Puis la commission a procédé à l'examen du rapport de M. Jean-Pierre Godefroy sur la proposition de loi n° 364 (2005-2006), présentée par lui-même et plusieurs de ses collègues, visant à organiser le recours aux stages.
a tout d'abord indiqué que la proposition de loi a été déposée sur le bureau du Sénat dès le mois de juin 2006. La décision prise par la conférence des Présidents de donner désormais aux groupes politiques le droit de demander l'inscription d'un texte à l'ordre du jour de la séance mensuelle réservée rend maintenant possible son examen en séance. Le sujet des stages est une préoccupation partagée par les responsables politiques, quel que soit leur groupe d'appartenance. Ainsi, deux propositions de loi ont été déposées à l'Assemblée nationale sur le même thème, la première par Mme Valérie Pécresse et plusieurs de ses collègues du groupe UMP, la seconde par M. Alain Bocquet et les membres du groupe communiste républicain et citoyen.

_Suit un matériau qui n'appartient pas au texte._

(* ===== verification/User.v ===== *)
(** The user program [modules/init]: its system calls, through the interrupt
    path of [Idt] and the handler of [Syscall], up to the point where the kernel takes
    the processor back. *)
From Stdlib Require Import String Ascii.
From S2P Require Import Prelude Word Port Serial Idt Utf8 Syscall.

Definition SYS_EXIT : Z := 0.
Definition SYS_SERIAL_WRITE : Z := 1.

(** A string of the program: where its bytes are linked. *)
Record literal := mkLiteral { l_addr : Z; l_bytes : list Z }.

(** Execution of the program: it goes on, or the processor is elsewhere. *)
Inductive exec (D : Type) :=
  | Goes (ret : Z) (cpu : Cpu) (d : D)
  | Leaves (cpu : Cpu) (d : D).
Arguments Goes {D}. Arguments Leaves {D}.

Section code.
Context {D : Type} `{PortDevice D}.
(** The kernel's handlers, and what their calls leave in registers. *)
Context (t : Tables D) (clobbered : regs).
(** "Hello from ring 3 userspace!\n", "init: calling exit(0)\n", "init: PANIC!\n" *)
Context (hello calling panicked : literal).
Implicit Types (cpu : Cpu) (d : D).

(** The registers an [asm!] statement loads. *)
Definition load (rs : list (reg * Z)) cpu : Cpu :=
  mkCpu (fold_left (fun g x r => if decide (r = x.1) then x.2 else g r) rs (gpr cpu))
    (rip cpu) (cs cpu) (rflags cpu) (rsp cpu) (ss cpu).

(** [int 0x80]; the program continues when the handler returns to it. *)
Definition int_0x80 cpu d : outcome (exec D) :=
  '(cpu', d) ← interrupt t 0x80 None clobbered cpu d;
  if decide (rip cpu' = rip cpu /\ cs cpu' = cs cpu) then Ret (Goes (gpr cpu' RAX) cpu' d)
  else Ret (Leaves cpu' d).

Definition syscall1 (nr arg1 : Z) cpu d : outcome (exec D) := int_0x80 (load [(RAX, nr); (RDI, arg1)] cpu) d.

Definition syscall2 (nr arg1 arg2 : Z) cpu d : outcome (exec D) :=
  int_0x80 (load [(RAX, nr); (RDI, arg1); (RSI, arg2)] cpu) d.

(** The next statement, when the program is still running. *)
Definition seq (m : outcome (exec D)) (f : Cpu -> D -> outcome (exec D)) : outcome (exec D) :=
  x ← m; match x with Goes _ cpu d => f cpu d | Leaves cpu d => Ret (Leaves cpu d) end.

Definition serial_print (s : literal) cpu d : outcome (exec D) :=
  syscall2 SYS_SERIAL_WRITE (l_addr s) (zlen (l_bytes s)) cpu d.

(** The loop of [hlt] after the call is not reached: see [init_runs]. *)
Definition exit (code : Z) cpu d : outcome (exec D) := syscall1 SYS_EXIT code cpu d.

Definition _start cpu d : outcome (exec D) :=
  seq (serial_print hello cpu d) (fun cpu d =>
  seq (serial_print calling cpu d) (fun cpu d =>
  exit 0 cpu d)).

Definition panic cpu d : outcome (exec D) :=
  seq (serial_print panicked cpu d) (fun cpu d => exit 1 cpu d).
End code.

(** Where SYS_EXIT sends the processor, without the final loop of [hlt]. *)
Definition hlt_trampoline {D} `{PortDevice D} (fuel : nat) (d : D) : outcome D :=
  Serial.puts fuel (text "ring3 task exited, back in kernel" ++ [10]) d.

(** * The program runs *)

Section proof.
Context {D : Type} `{Uart D}.
Context (fuel : nat) (Hfuel : (uart_polls < fuel)%nat).
Context (ram : Z -> option Z) (trampoline return_stack : Z).
Context (t : Tables D) (clobbered : regs) (Hinst : installed fuel ram trampoline return_stack t).
Implicit Types (cpu : Cpu) (d : D).

(** A string in mapped memory that the kernel accepts. *)
Definition linked (s : literal) : Prop :=
  0 < l_addr s /\ zlen (l_bytes s) < 4096 /\ mapped_bytes ram (l_addr s) (l_bytes s).

(** The program is still where it was, in the same mode. *)
Definition same_place cpu cpu' : Prop :=
  rip cpu' = rip cpu /\ cs cpu' = cs cpu /\ rflags cpu' = rflags cpu /\ rsp cpu' = rsp cpu /\ ss cpu' = ss cpu.

Lemma serial_print_spec s cpu d : linked s -> ready d ->
  exists cpu' d', serial_print t clobbered s cpu d = Ret (Goes 0 cpu' d') /\ same_place cpu cpu' /\
    ready d' /\ uart_sent d' = uart_sent d ++ l_bytes s.
Proof.
  intros (Hp & Hlen & Hm) Hd. unfold serial_print, syscall2, int_0x80.
  set (cpu1 := load _ cpu).
  destruct (int80 fuel Hfuel ram trampoline return_stack t clobbered cpu1 d _ _ Hinst
    (write_spec fuel Hfuel ram trampoline return_stack (ctx_of_cpu 0x80 0 cpu1) d (l_bytes s)
      eq_refl Hp eq_refl Hlen Hm Hd)) as (cpu' & d' & Hi & Hr & Hd' & Hs).
  apply with_rax_continues in Hr as (Hg & H1 & H2 & H3 & H4 & H5). rewrite Hi, bind_ret.
  rewrite decide_True by done. rewrite Hg, decide_True by done. by exists cpu', d'.
Qed.

Lemma exit_leaves code cpu d : in_word 64 code -> ready d -> cs cpu <> 0x08 ->
  exists num cpu' d', exit t clobbered code cpu d = Ret (Leaves cpu' d') /\ is_decimal code num /\
    rip cpu' = trampoline /\ cs cpu' = 0x08 /\ ss cpu' = 0x10 /\ rflags cpu' = 0x202 /\
    rsp cpu' = return_stack ⊞ 0x2000 /\
    ready d' /\ uart_sent d' = uart_sent d ++ text "syscall: exit(" ++ num ++ text ")" ++ [10].
Proof.
  intros Hc Hd Hcs. unfold exit, syscall1, int_0x80. set (cpu1 := load _ cpu).
  destruct (exit_spec fuel Hfuel ram trampoline return_stack (ctx_of_cpu 0x80 0 cpu1) d eq_refl Hc Hd)
    as (num & Hnum & Hh).
  destruct (int80 fuel Hfuel ram trampoline return_stack t clobbered cpu1 d _ _ Hinst Hh)
    as (cpu' & d' & Hi & (Hr & H1 & H2 & H3 & H4 & H5) & Hd' & Hs).
  exists num, cpu', d'. rewrite Hi, bind_ret. rewrite decide_False; [done|]. intros [_ E].
  apply Hcs. transitivity (cs cpu'); [symmetry; exact E | exact H2].
Qed.
End proof.

(** C27: [init] from its entry in user mode: both texts and the report of the
    exit appear on the console, in this order and nothing else, then the processor is back
    in the kernel: at the trampoline, privilege level 0, interrupts enabled, on the kernel's stack
    for it; the code after [exit] never runs. *)
Theorem init_runs {D} `{Uart D} fuel ram trampoline return_stack t clobbered (hello calling : literal) (cpu : Cpu) (d : D) :
  (uart_polls < fuel)%nat -> installed fuel ram trampoline return_stack t -> ready d ->
  linked ram hello -> linked ram calling ->
  l_bytes hello = text "Hello from ring 3 userspace!" ++ [10] ->
  l_bytes calling = text "init: calling exit(0)" ++ [10] -> cs cpu mod 4 = 3 ->
  exists cpu' d1 d2, _start t clobbered hello calling cpu d = Ret (Leaves cpu' d1) /\
    rip cpu' = trampoline /\ cs cpu' mod 4 = 0 /\ Z.testbit (rflags cpu') 9 = true /\
    rsp cpu' = return_stack ⊞ 0x2000 /\
    hlt_trampoline fuel d1 = Ret d2 /\
    uart_sent d2 = uart_sent d ++ text "Hello from ring 3 userspace!" ++ [10] ++
      text "init: calling exit(0)" ++ [10] ++ text "syscall: exit(0)" ++ [10] ++
      text "ring3 task exited, back in kernel" ++ [10].
Proof.
  intros Hfuel Hinst Hd Hh Hc Eh Ec Hcs. unfold _start.
  destruct (serial_print_spec fuel Hfuel ram trampoline return_stack t clobbered Hinst hello cpu d Hh Hd)
    as (cpu1 & d1 & -> & (_ & Hcs1 & _) & Hd1 & Hs1). cbn [seq mbind outcome_bind].
  destruct (serial_print_spec fuel Hfuel ram trampoline return_stack t clobbered Hinst calling cpu1 d1 Hc Hd1)
    as (cpu2 & d2 & -> & (_ & Hcs2 & _) & Hd2 & Hs2). cbn [seq mbind outcome_bind].
  destruct (exit_leaves fuel Hfuel ram trampoline return_stack t clobbered Hinst 0 cpu2 d2)
    as (num & cpu3 & d3 & He & Hnum & H1 & H2 & H3 & H4 & H5 & Hd3 & Hs3); [unfold in_word; lia | done | |].
  { rewrite Hcs2, Hcs1. intros E. by rewrite E in Hcs. }
  apply zero_decimal in Hnum as ->.
  destruct (puts_spec fuel Hfuel (text "ring3 task exited, back in kernel" ++ [10]) d3 Hd3) as (d4 & H6 & Hd4 & Hs4).
  exists cpu3, d3, d4. split; [exact He|]. split; [done|]. rewrite H2, H4. do 2 (split; [done|]).
  split; [done|]. split; [exact H6|]. rewrite Hs4, Hs3, Hs2, Hs1, Eh, Ec. by rewrite <- !app_assoc.
Qed.

(** Memory with the two texts, and a processor in user mode. *)
Definition demo_texts : list Z := text "Hello from ring 3 userspace!" ++ [10] ++ text "init: calling exit(0)" ++ [10].

Definition demo_user_ram (a : Z) : option Z := zget demo_texts (a - 0x400000).

(** The bytes of a literal are those of the memory at its address. *)
Definition literal_at (s : literal) : bool :=
  (0x400000 <=? l_addr s) && (l_addr s + zlen (l_bytes s) <=? 0x400100) &&
  forallb (fun i => bool_decide (demo_user_ram (l_addr s + i) = zget (l_bytes s) i)) (zseq 0 (length (l_bytes s))).

Lemma demo_linked s : literal_at s = true -> linked demo_user_ram s.
Proof.
  unfold literal_at. rewrite !andb_true_iff, forallb_forall, !Z.leb_le. intros [[Hlo Hhi] Hb].
  split; [lia|]. split; [lia|]. split; [lia|]. split; [lia|]. intros i Hi.
  apply (bool_decide_eq_true_1 _), Hb, list_elem_of_In, elem_of_zseq. unfold zlen in Hi. lia.
Qed.

Lemma init_runs_witness : exists (t : Tables Uart16550) cpu' d1 d2,
  _start t (fun _ => 0) (mkLiteral 0x400000 (text "Hello from ring 3 userspace!" ++ [10]))
    (mkLiteral 0x40001D (text "init: calling exit(0)" ++ [10])) demo_cpu (mkUart [] 0 false) = Ret (Leaves cpu' d1) /\
  hlt_trampoline 3 d1 = Ret d2 /\ cs cpu' mod 4 = 0 /\
  u_sent d2 = demo_texts ++ text "syscall: exit(0)" ++ [10] ++ text "ring3 task exited, back in kernel" ++ [10].
Proof.
  destruct (demo_table demo_user_ram) as [t Ht]. exists t.
  destruct (@init_runs _ _ uart_laws 3 demo_user_ram 0x1000 0x2000 t (fun _ => 0)
    (mkLiteral 0x400000 (text "Hello from ring 3 userspace!" ++ [10]))
    (mkLiteral 0x40001D (text "init: calling exit(0)" ++ [10])) demo_cpu (mkUart [] 0 false))
    as (cpu' & d1 & d2 & H1 & H2 & H3 & H4 & H5 & H6 & H7).
  - exact (le_n 3).
  - exact Ht.
  - split; [done | simpl; lia].
  - apply demo_linked; [reflexivity..].
  - apply demo_linked; [reflexivity..].
  - reflexivity.
  - reflexivity.
  - reflexivity.
  - exists cpu', d1, d2. split; [exact H1|]. split; [exact H6|]. split; [exact H3 | exact H7].
Defined.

La proposition de loi qu'il a lui même déposée a été élaborée dans le contexte du mouvement de revendication suscité par le collectif « Génération précaire ». Elle vise à mieux encadrer le recours aux stages étudiants et à apporter davantage de garanties aux stagiaires. Divers exemples révèlent, en effet, l'existence de dérives : les stages sont parfois détournés de leur vocation pédagogique pour devenir une source de main-d'oeuvre à moindre coût ; certaines entreprises fonctionnent en ayant recours en permanence à des stagiaires qui occupent de véritables postes de travail, très faiblement rémunérés ; de jeunes diplômés s'inscrivent parfois à l'université uniquement pour pouvoir conclure une convention de stage, alors qu'ils disposent de la qualification requise pour pouvoir assurer les fonctions auxquelles ils postulent ; les stages sont parfois utilisés comme outil de prérecrutement et doivent être assimilés alors à une période d'essai prolongée.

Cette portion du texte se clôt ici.